Best Replacement Windows - Residential
Bow and bay windows are sought after by homeowners to make a bold statement. Curb appeal is often enhanced by replacing a few standard double-hung windows on the front of a house with one large "showcase" window that projects outward from the exterior wall of the home. By extending the facade in this manner, you are afforded the ability to construct an interior window sill onto which you can set vases or other floral arrangements, fine porcelain or even trophies, if your heart desires. I had a customer several years ago who purchased a large bay window for one simple reason: to allow his cat a place to comfortably lay in the sun.
As with all replacement windows, there are many factors you must take into consideration when purchasing a bow or bay window. First and foremost is the energy-efficiency of the product. Remember, these windows are much larger than traditional double-hung windows, the ones you will likely find in your bedrooms. As such, there is substantial glass surface area which will be exposed to the elements. Choose a window with poor glass and you'll be miserable for years to come.

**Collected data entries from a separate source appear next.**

(** A record with added tokens and shares of one lock. *)
Lemma add_record x i t n s :
  AddTokensAndShares (GetSharesByVeID x i).1 t n = Ok s → vd_ok x → 0 ≤ n →
  vd_ok (SetSharesByVeID x s) ∧
  ∀ j, vd_amt j (SetSharesByVeID x s) = vd_amt j x + (if decide (j = i) then t else 0).
Proof.
  unfold AddTokensAndShares. intros E Hx Hn. inv_ok E. sdk_inv. split.
  - destruct Hx as [Hx1 Hx2]. split; cbn [vd_VeShares SetSharesByVeID vd_set_VeShares].
    + by apply put_shares_NoDup.
    + apply put_shares_Forall; [done|]. cbn [sh_Shares].
      pose proof (GetSharesByVeID_nonneg x i (conj Hx1 Hx2)). lia.
  - intros j. unfold vd_amt. cbn [vd_VeShares SetSharesByVeID vd_set_VeShares].
    rewrite put_shares_amt. cbn [sh_VeId]. rewrite GetSharesByVeID_id, GetSharesByVeID_amt.
    unfold sh_amt. cbn [sh_VeId sh_TokensMayUnsettled]. rewrite GetSharesByVeID_id.
    destruct (i =? j) eqn:Ej; zbool; case_decide; lia || congruence.
Qed.

Lemma delegate_ve_Ok ctx val vt sc dl x tot sc' dl' x' tot' d v :
  delegate_ve ctx val (sc, dl, x, tot) vt = Ok (sc', dl', x', tot') →
  store_ok (sc_s sc) → stored sc d v x → vd_at x d v → vd_ok x → 0 ≤ vt_Tokens vt → sv_ok val →
  book_step none_out sc sc' ∧ stored sc' d v x' ∧ vd_at x' d v ∧ vd_ok x'.
Proof.
  unfold delegate_ve. intros E Hok Hst Hat Hvo Ht [Hv1 Hv2]. cbv zeta in E.
  destruct (vt_VeId vt =? EmptyVeID); [discriminate|]. inv_ok E. subst.
  assert (0 ≤ z) as Hd0 by by eapply AddValidatorTokensAndShares_nonneg.
  apply add_record in E4 as [Hvo' Ha]; [|done..].
  apply on_k_keeps in E3 as [Es Ew]. cbn [sc_s sc_w set_k on_s SetVeDelegatedAmount set_s] in Es, Ew.
  assert (stored r1 d v x) as Hst1.
  { destruct Hst as [Hs|[Hs Hz]]; [left|right; split; [|done]]; rewrite Es; exact Hs. }
  assert (vd_at (SetSharesByVeID x r2) d v) as Hat' by exact Hat.
  eapply (put_record _ _ d v x _ false) in E5 as (O & T & _ & W & B & D & _); try done;
    [|rewrite Es; by destruct Hok].
  split_and!; try done. sdk_inv. split; [done| |]; intros j.
  - unfold gap, none_out. rewrite B, Ha, D.
    assert (booked r1 j = booked sc j) as -> by (unfold booked; by rewrite Es).
    assert (GetVeDelegatedAmount r1 j = GetVeDelegatedAmount sc j + (if decide (j = vt_VeId vt) then vt_Tokens vt else 0)) as ->.
    { transitivity (GetVeDelegatedAmount (SetVeDelegatedAmount sc (vt_VeId vt) (GetVeDelegatedAmount sc (vt_VeId vt) + vt_Tokens vt)) j).
      - unfold GetVeDelegatedAmount at 1. by rewrite Es.
      - rewrite delegated_set. case_decide; subst; lia. }
    lia.
  - unfold slack. rewrite D, W.
    assert (GetLockedAmountByUser (sc_w r1) j = GetLockedAmountByUser (sc_w sc) j) as ->
      by (unfold GetLockedAmountByUser; by rewrite Ew).
    assert (GetVeDelegatedAmount r1 j = if decide (j = vt_VeId vt) then GetVeDelegatedAmount sc (vt_VeId vt) + vt_Tokens vt else GetVeDelegatedAmount sc j) as ->.
    { rewrite <- delegated_set. unfold GetVeDelegatedAmount at 1. by rewrite Es. }
    zbool. case_decide; subst; lia.
Qed.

The interior window sill on a bay or bow window can be vinyl or wood. Often, birch is the wood chosen by manufacturers for its beautiful wood grain. Be careful if you plan to place plants on this window sill. When watering, any overflow will damage the wood before long. It may be best to opt for a vinyl sill if this is your intention. If instead you plan on placing a large vase or artificial flowers on your new sill, birch will be your most attractive option. A wood sill can be stained and a polyurethane coating applied to not only protect it, but to complement your home's interior. Often we will stain a sill to match a wood banister or hardwood flooring in a customer's home.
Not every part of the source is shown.